In vielen unserer bestehenden Projekte haben wir den Schwerpunkt verstärkt auf Aktivitäten zur Prävention und Kontrolle von COVID-19-Infektionen gelegt.

Projekte der Direktion für Entwicklung und Zusammenarbeit

Die Direktion für Entwicklung und Zusammenarbeit (DEZA) unterstützt die Neuzuweisung von Mitteln innerhalb bestehender Projekte, die vom Swiss TPH in Afrika, Zentralasien und Osteuropa durchgeführt werden, um die Reaktion des öffentlichen Gesundheitswesens auf die COVID-19-Krise zu unterstützen. Die Aktivitäten reichen von der Einrichtung eines nationalen Callcenters, der Beschaffung, Verteilung und Schulung über die Verwendung persönlicher Schutzausrüstung bis hin zur Einrichtung eines Diagnostiklabors, der Schulung von Mitarbeitern der primären Gesundheitsversorgung in Fernkonsultationen und der Kommunikationsarbeit.  Lokale öffentliche Behörden und der soziale Sektor engagieren sich, um Hilfe für die Schwächsten sicherzustellen, und zahlreiche Interventionen wurden an die Erfordernisse der physischen Distanzierung angepasst. Zu den Projektländern gehören Tansania, Moldawien, Kosovo, Albanien, Tadschikistan, Ukraine, Äthiopien und Tschad, in denen das Swiss TPH seit vielen Jahren tätig ist und langjährige Partnerschaften unterhält.

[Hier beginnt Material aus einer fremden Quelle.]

Lemma gen_files_spec rands root attrs : forall i fs, Forall (attr_ok root) attrs ->
  NoDup ((fun a => canon (real_path root a)) <$> attrs) ->
  exists fs' ret n, gen_files rands i fs attrs root = Some (fs', ret)
    /\ (ret = 0 /\ n = length attrs \/ ret = -1 /\ (n < length attrs)%nat)
    /\ Forall (stands root fs') (take n attrs)
    /\ forall p nd, canon p ∉ ((fun a => canon (real_path root a)) <$> attrs) -> node_at fs p = Some nd -> node_at fs' p = Some nd.
Proof.
  induction attrs as [|a attrs IH]; intros i fs Hok Hnd; cbn [gen_files].
  { exists fs, 0, 0%nat. split; [done|]. split; [by left|]. split; [constructor|done]. }
  apply Forall_cons in Hok as [Ha Hok]. cbn [fmap list_fmap] in Hnd |- *. apply NoDup_cons in Hnd as [Hn Hnd].
  destruct (gen_one_file_spec (rands i) fs a root Ha) as (fs1 & ret1 & -> & Hk & Hr). cbn [mbind option_bind].
  destruct Hr as [[-> Hst]| ->]; cbn [Z.eqb negb].
  2: { exists fs1, (-1), 0%nat. split; [done|]. split; [right; cbn; lia|]. split; [constructor|].
       intros p nd Hp Hnp. apply Hk; [|done]. rewrite not_elem_of_cons in Hp. tauto. }
  destruct (IH (S i) fs1 Hok Hnd) as (fs2 & ret & n & -> & Hret & Hall & Hk2). exists fs2, ret, (S n).
  split; [done|]. split; [destruct Hret as [[-> ->]|[-> ?]]; [by left|right; cbn; lia]|]. split.
  - cbn [take]. constructor; [|done]. unfold stands, filled in Hst |- *. destruct (fa_type a =? FILE_TYPE_DIR).
    + destruct Hst as [nd Hnp]. exists nd. by apply Hk2.
    + destruct Hst as (d & Hnp & Hd). exists d. split; [by apply Hk2|done].
  - intros p nd Hp Hnp. rewrite not_elem_of_cons in Hp. apply Hk2; [tauto|]. apply Hk; [tauto|done].
Qed.

(** A template is worked off from its start: either everything it asks for
    stands at the end, or what comes before the entry that failed.  Nothing at
    another path is lost. *)
Theorem template_files_stand rands root fs attrs (Hne : attrs <> []) (Hok : Forall (attr_ok root) attrs)
    (Hdistinct : NoDup ((fun a => canon (real_path root a)) <$> attrs)) :
  exists fs' ret n, gen_files_by_template rands fs (Some attrs) root = Some (fs', ret)
    /\ (ret = 0 /\ n = length attrs \/ ret = -1 /\ (n < length attrs)%nat)
    /\ Forall (stands root fs') (take n attrs)
    /\ forall p nd, canon p ∉ ((fun a => canon (real_path root a)) <$> attrs) -> node_at fs p = Some nd -> node_at fs' p = Some nd.
Proof. destruct attrs as [|a attrs]; [done|]. by apply gen_files_spec. Qed.

(** ** The older list against the list of all files *)

Section OlderList.
Context (fs : fsys) (opendir : list Z -> option (list (list Z))) (realpath : list Z -> list Z -> option (list Z)).
Context (chdir : list Z -> list Z -> list Z).
Definition demo_conf_fs : fsys :=
  Fsys {[ ascii_bytes "./config/sftt_server.conf" := Reg (server_conf (ascii_bytes "/srv") (ascii_bytes "/var/log") 4096 20) ]} ∅.

Lemma server_config_roundtrip_witness :
  let '(c, ret) := get_sftt_server_config demo_conf_fs (ServerConfig (replicate PATHS_SIZE 0) 0 0) in
  ret = 0 /\ store_path c = ascii_bytes "/srv" /\ log_dir c = ascii_bytes "/var/log" /\ block_size c = 4096 /\ update_th c = 20.
Proof.
  apply (server_config_roundtrip demo_conf_fs (ServerConfig (replicate PATHS_SIZE 0) 0 0) (ascii_bytes "./config/sftt_server.conf")).
  - vm_compute. reflexivity.
  - vm_compute. reflexivity.
  - split; [apply (bool_decide_unpack _); vm_compute; exact I|done|vm_compute; lia].
  - vm_compute; lia.
  - split; [apply (bool_decide_unpack _); vm_compute; exact I|done|vm_compute; lia].
  - lia.
  - lia.
  - reflexivity.
Defined.
(* ===== verification/Connection.v ===== *)
(** * Connections and the change of port (src/client.c, src/server.c)

    A client has a main connection and task connections; the server knows each
    by an identifier.  When the server changes its second port it tells each
    client over the task connections, and the client connects again.  A number
    names a socket at both of its ends.  The programs here run over a
    connection that is new: [connect port] is what [make_connect] returns. *)

From S2P Require Import Prelude CStr Version Process FileSystem FilePut FileGet UpdateLock Messages Sessions Server Client.

Definition CLIENT_MAX_TASK_CONN : nat := 5.
Definition PORT_UPDATE_INTERVAL : Z := 15.

(** A [struct client_sock_conn] as the client uses it. *)
Record own_conn := OwnConn { own : client_sock_conn; last_port : Z }.

Record connections := Connections { main : own_conn; tasks : list own_conn; need_reconnect : bool }.

Definition with_port (n : Z) (c : client_sock_conn) := Conn (c_sock c) n (c_type c) (c_id c) (is_using c) (is_updating c).
Definition on_own (f : client_sock_conn -> client_sock_conn) (c : own_conn) := OwnConn (f (own c)) (last_port c).

(** ** The client *)

Section Client.
Context (connect : Z -> Z) (session_id : list Z).

(** Over the connection to the main port; the result is the main connection. *)
Definition init_sftt_client_ctrl_conn : command (option own_conn) :=
  receive (fun p =>
    match p with
    | ChannelInfoResp _ port =>
        let sock := connect port in
        if sock =? -1 then mret None else mret (Some (OwnConn (Conn sock port CONN_TYPE_CTRL [] 0 0) port))
    | _ => Crash
    end) (mret None).

(** [mp_malloc] clears the structure; [last_port] stays 0. *)
Definition add_task_connect (cs : connections) : command (connections * Z) :=
  let port := c_port (own (main cs)) in
  let sock := connect port in
  if sock =? -1 then mret (cs, -1) else
  _ ← send (AppendConnReq (take (SESSION_ID_LEN - 1) session_id) CONN_TYPE_TASK);
  receive (fun p =>
    match p with
    | AppendConnResp status connect_id =>
        if negb (status =? RESP_OK) then mret (cs, -1) else
        let conn := OwnConn (Conn sock port CONN_TYPE_TASK (take CONNECT_ID_LEN connect_id) 0 0) 0 in
        mret (Connections (main cs) (conn :: tasks cs) (need_reconnect cs), 0)
    | _ => Crash
    end) (mret (cs, -1)).

(** Whether [do_connect_manager] adds a connection in this round. *)
Definition do_connect_manager (cs : connections) : bool :=
  let idle_conns := length (filter (fun c => is_using (own c) <> 1) (tasks cs)) in
  let updating := existsb (fun c => is_updating (own c) =? 1) (tasks cs) in
  negb updating && (length (tasks cs) <? CLIENT_MAX_TASK_CONN)%nat && (idle_conns =? 0)%nat.

(** A send on the socket -1 fails. *)
Definition do_reconnect (c : own_conn) : command (own_conn * Z) :=
  if last_port c =? c_port (own c) then mret (c, 0) else
  let sock := connect (c_port (own c)) in
  let c' := OwnConn (with_sock sock (own c)) (c_port (own c)) in
  if sock =? -1 then mret (c', -1) else
  _ ← send (ReconnectReq (take (SESSION_ID_LEN - 1) session_id) (take CONNECT_ID_LEN (c_id (own c))));
  mret (c', 0).

(** The request for a new port has arrived over the task connection [k]. *)
Definition handle_port_update_req (cs : connections) (k : nat) (port : Z) : command (connections * Z) :=
  conn ← lift (tasks cs !! k);
  let conn := on_own (with_port port) (on_own set_conn_updating conn) in
  let main := on_own (with_port port) (main cs) in
  let need := if negb (last_port main =? port) then true else need_reconnect cs in
  '(conn, ret) ← do_reconnect conn;
  mret (Connections main (<[k:=on_own clear_conn_updating conn]> (tasks cs)) need, ret).

(** What [execute_cmd] does first. *)
Definition reconnect_before_cmd (cs : connections) : command (connections * Z) :=
  if need_reconnect cs then
    '(m, ret) ← do_reconnect (main cs);
    if ret =? -1 then mret (Connections m (tasks cs) true, -1)
    else mret (Connections m (tasks cs) false, 0)
  else mret (cs, 0).
End Client.

(** ** The server *)

(** [second_channel_loop] with a socket that has been accepted; [None] is a full table. *)
Definition accept_client (fd : Z) (addr connect_id : list Z) (port : Z) (s : server) : option (nat * server) :=
  '(i, t) ← get_new_session (table s);
  let new x :=
    Session (take (IPV4_MAX_LEN - 1) addr) (Conn fd port CONN_TYPE_CTRL connect_id 0 0)
      (task_conns x) (status x) (s_pwd x) (s_session_id x) (s_user x) in
  Some (i, update_session new i (with_table t s)).

Definition need_update_port (now last_update_ts : Z) : bool := PORT_UPDATE_INTERVAL <? now - last_update_ts.

Definition client_task_conns_num (s : client_session) : Z := Z.of_nat (length (task_conns s)).

Definition can_update_port (s : server) : bool :=
  forallb (fun t => negb (client_connected t) || negb (client_task_conns_num t <? 1)) (table s).

Definition set_all_conns_updating (s : server) : server :=
  with_table ((fun t => if client_connected t then with_task_conns (set_conn_updating <$> task_conns t) t else t) <$> table s) s.

Section Notify.
Context {T : Sent}.

(** One structure is sent to all: what a send leaves in it goes to the next. *)
Fixpoint notify_conns (socks : list Z) (second_port : Z) : list (Z * packet) :=
  match socks with
  | [] => []
  | sock :: socks => (sock, PortUpdateReq second_port) :: notify_conns socks (left_len second_port)
  end.

Definition notify_client_after_updating (s : server) (second_port : Z) : list (Z * packet) :=
  notify_conns (c_sock <$> (filter (fun t => client_connected t = true) (table s) ≫= task_conns)) second_port.

(** What [port_update_loop] does while it has the lock and right after: the
    second port, its socket, the sessions, and what is sent. *)
Definition update_second_port (main_port second_port second_sock port sock : Z) (s : server)
    : Z * Z * server * list (Z * packet) :=
  if (main_port =? port) || (second_port =? port) then (second_port, second_sock, s, [])
  else if sock =? -1 then (second_port, second_sock, s, [])
  else
    let s := set_all_conns_updating s in
    (port, sock, s, notify_client_after_updating s port).
End Notify.

Section Serve.
Context {T : Sent} {TG : GetTransport}.
Context (h : host) (select_user : list Z -> list row) (files fuel : nat) (new_id : list Z).

(** A connection to the second port: its session, and the loop that serves it. *)
Definition serve_client (requests : nat) (fd : Z) (addr connect_id : list Z) (port : Z) (s : server)
    : handler (server * verdict) :=
  match accept_client fd addr connect_id port s with
  | None => mret (s, Close)
  | Some (me, s) => handle_client_session h select_user requests files fuel me new_id s
  end.
End Serve.

(** ** Sessions in the table *)

Lemma list_find_update {A} (P : A -> Prop) `{!forall x, Decision (P x)} l i x y :
  list_find P l = Some (i, x) -> P y -> list_find P (<[i:=y]> l) = Some (i, y).
Proof.
  intros (Hi & _ & Hb)%list_find_Some Hy. apply list_find_Some. split; [|split; [done|]].
  - apply list_lookup_insert_eq. by eapply lookup_lt_Some.
  - intros j z Hj Hlt. rewrite list_lookup_insert_ne in Hj by lia. by eapply Hb.
Qed.

Lemma list_find_insert_other {A} (P : A -> Prop) `{!forall x, Decision (P x)} l i j x z :
  list_find P l = Some (i, x) -> ~ P z -> i <> j -> list_find P (<[j:=z]> l) = Some (i, x).
Proof.
  intros (Hi & Hx & Hb)%list_find_Some Hz Hne. apply list_find_Some.
  split; [by rewrite list_lookup_insert_ne by done|]. split; [done|].
  intros k y Hk Hlt. destruct (decide (j = k)) as [<-|Hjk]; [|rewrite list_lookup_insert_ne in Hk by done; by eapply Hb].
  assert (j < length l)%nat by (apply lookup_lt_Some in Hi; lia).
  rewrite list_lookup_insert_eq in Hk by done. by injection Hk as <-.
Qed.

Section Pairing.
Context (session_id : list Z).

(** Client and session [i] agree on the connections that they have: the same
    identifiers, all different, and the two ends of the same sockets. *)
Record paired (cs : connections) (s : server) (i : nat) : Prop := Paired {
  pair_session : find_client_session_by_id (table s) session_id = Some (i, session_at s i);
  pair_ids : NoDup (c_id (main_conn (session_at s i)) :: (c_id <$> task_conns (session_at s i)));
  pair_short : Forall (fun c => (length (c_id c) <= CONNECT_ID_LEN)%nat) (task_conns (session_at s i));
  pair_tasks : Forall2 (fun o c => c_id (own o) = c_id c /\ c_sock (own o) = c_sock c) (tasks cs) (task_conns (session_at s i));
  pair_main : c_id (own (main cs)) = c_id (main_conn (session_at s i))
    /\ c_sock (own (main cs)) = c_sock (main_conn (session_at s i))
    /\ (length (c_id (own (main cs))) <= CONNECT_ID_LEN)%nat;
}.
End Pairing.

(** ** A connection that serves one request for another session *)

Definition new_session (fd : Z) (addr connect_id : list Z) (port : Z) : client_session :=
  Session (take (IPV4_MAX_LEN - 1) addr) (Conn fd port CONN_TYPE_CTRL connect_id 0 0) [] ACTIVE [] [] (UserBase 0 [] []).

Lemma accept_spec s fd addr cid port : is_Some (get_new_session (table s)) ->
  exists j, (j < length (table s))%nat /\ client_connected (session_at s j) = false
    /\ accept_client fd addr cid port s = Some (j, with_table (<[j:=new_session fd addr cid port]> (table s)) s).
Proof.
  intros [[j t] E]. unfold accept_client. rewrite E. unfold get_new_session in E.
  destruct (list_find _ (table s)) as [[j' x]|] eqn:Ef; [|done]. cbn in E. injection E as <- <-.
  apply list_find_Some in Ef as (Hj & Hx & _). pose proof (lookup_lt_Some _ _ _ Hj) as Hlt.
  exists j'. split; [done|]. split; [unfold session_at; by rewrite Hj|]. cbn. do 2 f_equal.
  unfold update_session, with_table. cbn [table disk]. f_equal.
  apply list_eq. intros k. destruct (decide (k = j')) as [->|Hne].
  - rewrite list_lookup_alter_eq, !list_lookup_insert_eq by (rewrite ?length_insert; done). reflexivity.
  - by rewrite list_lookup_alter_ne, !list_lookup_insert_ne by done.
Qed.

Lemma session_at_insert s j x : (j < length (table s))%nat -> session_at (with_table (<[j:=x]> (table s)) s) j = x.
Proof. intros Hj. unfold session_at. cbn. by rewrite list_lookup_insert_eq. Qed.

Lemma session_at_insert_ne s j k x : j <> k -> session_at (with_table (<[j:=x]> (table s)) s) k = session_at s k.
Proof. intros Hj. unfold session_at. cbn. by rewrite list_lookup_insert_ne. Qed.

Section OneRequest.
Context (s : server) (session_id : list Z) (i j : nat) (fd port : Z) (addr cid : list Z).
Context (Hfind : find_client_session_by_id (table s) session_id = Some (i, session_at s i)).
Context (Hj : (j < length (table s))%nat) (Hfree : client_connected (session_at s j) = false).
Context (Hid : take SESSION_ID_LEN session_id <> []).
#[local] Abbreviation s1 := (with_table (<[j:=new_session fd addr cid port]> (table s)) s).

Darüber hinaus wurde von der DEZA ein neues Projekt in Ruanda lanciert und vom Swiss TPH umgesetzt, um Kapazität und Wissen des Gesundheitspersonals in den Gemeinden im Umgang mit COVID-19 zu verbessern.

Bewertung von COVID-19-Projekten der Weltbank

Die Weltbank unterstützt rund 100 Länder bei der Reaktion auf COVID-19 mit Darlehen und Zuschüssen in Höhe von insgesamt über 6 Milliarden USD. Die Finanzierung basiert auf dem Modell des mehrstufigen programmatischen Ansatzes (Multi-phase Programmatic Approach, MPA) oder durch die Umstrukturierung bestehender Projekte. Das Swiss TPH wurde beauftragt, zu beurteilen, inwieweit die COVID-19-Projekte im Rahmen des MPA-Rahmens ihr übergeordnetes Ziel erreicht haben, zur Prävention, Aufdeckung und Reaktion auf COVID-19 beizutragen und die nationalen Gesundheitssysteme zu stärken.

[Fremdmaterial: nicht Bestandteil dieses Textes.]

(* ===== verification/UserDb.v ===== *)
(** * The table of users and its shell (src/user.c, src/db.c, src/server.c)

    The database is sqlite: it takes the text of a statement and gives rows or
    an error.  What the statements that the program writes mean is the class
    [SqlLaws]; that a text which a name has turned into another statement
    means something else is a hypothesis where it is used. *)

From S2P Require Import Prelude CStr Version Md5 Process FileSystem FilePut FileGet CmdLine Messages Sessions Server Client Connection Login.

Abbreviation value := (option (list Z)).

(** [sqlite3_exec], with the rows that the callback gets or [None] for an
    error, and the flat array of [sqlite3_get_table]: the names of the columns,
    then the rows. *)
Class Sqlite := {
  db : Type;
  sqlite3_exec : db -> list Z -> db * option (list (list value));
  sqlite3_get_table : db -> list Z -> option (list value * nat * nat);
}.

(** ** Columns *)

Inductive col_type := INTEGER | REAL | TEXT | UNKNOWN_COL_TYPE.

Definition user_cols : list (list Z * col_type) :=
  [(ascii_bytes "uid", INTEGER); (ascii_bytes "name", TEXT); (ascii_bytes "passwd_md5", TEXT);
   (ascii_bytes "home_dir", TEXT); (ascii_bytes "create_time", INTEGER); (ascii_bytes "update_time", INTEGER)].
(** ** The arguments fit, or do not *)

Lemma set_args_spec vs : forall argv i, (i + length vs <= length argv)%nat ->
  set_args argv i vs = Some (take i argv ++ vs ++ drop (i + length vs) argv).
Proof.
  induction vs as [|v vs IH]; intros argv i Hl; cbn [set_args length app] in *; [by rewrite Nat.add_0_r, take_drop|].
  unfold set_arg. rewrite (proj2 (Nat.ltb_lt _ _)) by lia. cbn [mbind option_bind].
  rewrite IH by (rewrite length_insert; lia). rewrite insert_take_drop by lia. f_equal.
  assert (Ht : length (take i argv) = i) by (rewrite length_take; lia).
  rewrite take_app_ge, Ht by (rewrite Ht; lia). replace (S i - i)%nat with 1%nat by lia. cbn [take]. rewrite take_0, <- app_assoc. cbn [app].
  do 2 f_equal. f_equal. rewrite drop_app_ge, Ht by (rewrite Ht; lia). replace (S i + length vs - i)%nat with (S (length vs)) by lia.
  cbn [drop]. rewrite drop_drop. f_equal. lia.
Qed.

Lemma set_args_over vs : forall argv i, (length argv < i + length vs)%nat -> vs <> [] -> set_args argv i vs = None.
Proof.
  induction vs as [|v vs IH]; intros argv i Hl Hne; [done|]. cbn [set_args length] in *. unfold set_arg.
  destruct (Nat.ltb_spec i (length argv)); [|done]. cbn [mbind option_bind]. apply IH; [rewrite length_insert; lia|]. intros ->. cbn in Hl. lia.
Qed.

(** ** A line of the file of commands is read as the command it was made of *)

(** A word without quotes, white space and zeros. *)
Definition plain_word (w : list Z) : Prop := w <> [] /\ Forall (fun c => plain c /\ c <> 0) w.

Definition real_args (root : list Z) (flags : Z) (i : nat) (l : list (list Z)) : list (list Z) :=
  imap (fun k a => if Z.testbit flags (Z.of_nat (i + k)) then path_join root a else a) l.

Definition line_of (root : list Z) (c : test_cmd) : list Z :=
  cmd c ++ concat (map (fun a => 32 :: a) (real_args root (chroot_flags c) 0 (args c))).

Definition blanked (l : list (list Z)) : list Z := concat (map (fun a => a ++ [32]) l).
(* ===== verification/CommandList.v ===== *)
(** * Listings: a command of the client against the server's handler

    [ll] and [w] collect pages.  The theorems run the whole command, from the
    line that is typed to what is shown, against the loop of the session. *)

From stdpp Require Import relations.
From S2P Require Import Prelude CStr Version Process FileSystem FilePut FileGet CmdLine Messages Sessions Server Client.

(** Runs the two programs to their next exchange. *)
Ltac head := cbn [mbind prog_bind mret prog_ret Process.send Process.recv lift receive].
Ltac to_right := eapply rtc_trans; [apply pass_right|]; head.
Ltac to_left := eapply rtc_trans; [apply pass_left|]; head.

Lemma rtc_exists {A T} {R : relation A} (f : T -> A) x y :
  rtc R x y -> (exists t, rtc R y (f t)) -> exists t, rtc R x (f t).
Proof. intros H [t Ht]. exists t. by etransitivity. Qed.

(** The fields of an array that a loop copies. *)
Lemma mapM_lookup_seq {A} (l : list A) n : (n <= length l)%nat ->
  mapM (fun i => l !! i) (seq 0 n) = Some (take n l).
Proof.
  intros Hn. apply mapM_Some, Forall2_same_length_lookup_2; [rewrite length_seq, length_take; lia|].
  intros i x y [-> Hi]%lookup_seq Hy. rewrite lookup_take_lt in Hy by lia. exact Hy.
Qed.
(** * A shallow embedding of securedrop-export's disk export path

    The Python code is modelled in a small exception-and-state monad:
    - the state is the object's mutable attributes ([self.device],
      [self.encrypted_device], ...) together with the trace of observable
      effects (spawned subprocesses with their argv, environment and stdin,
      writes to [sys.stderr], log lines, filesystem deletions);
    - the operating system is an oracle [Env] that answers each spawned
      command (given everything that happened before) and each filesystem
      query;
    - Python exceptions, including [SystemExit] raised by [sys.exit], are
      the error branch of the monad, with [try]/[except]/[finally] written
      out as in the language. *)

From Stdlib Require Import String Ascii List ZArith Bool Lia.
Import ListNotations.
Open Scope list_scope.
Open Scope string_scope.

(* ------------------------------------------------------------------ *)
(** ** Python strings *)

Module PyStr.

(** [bytes.isspace()] on one byte: the separators of [bytes.split()]. *)
Definition is_ws (c : ascii) : bool :=
  match nat_of_ascii c with
  | 32 | 9 | 10 | 11 | 12 | 13 => true
  | _ => false
  end.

Unterstützung des Global Fund

Der Global Fund stellt eine Sofortfinanzierung in Höhe von 500 Millionen USD zur Verfügung, um Ländern im Kampf gegen COVID-19 zu helfen. Im Rahmen seiner 14 Mandate als lokaler Fonds-Agent überprüft das Swiss TPH derzeit die überarbeiteten detaillierten Budgets und Protokolle, die Relevanz und Wirksamkeit der von den Ländern ermittelten Einsparungen sowie die detaillierten Annahmen neuer COVID-19 Aktivitäten, Investitionen mit dem besten Preis-Leistungs-Verhältnis, und macht kurze lokale Erhebungen zu Qualität und Preis von Schutzausrüstung.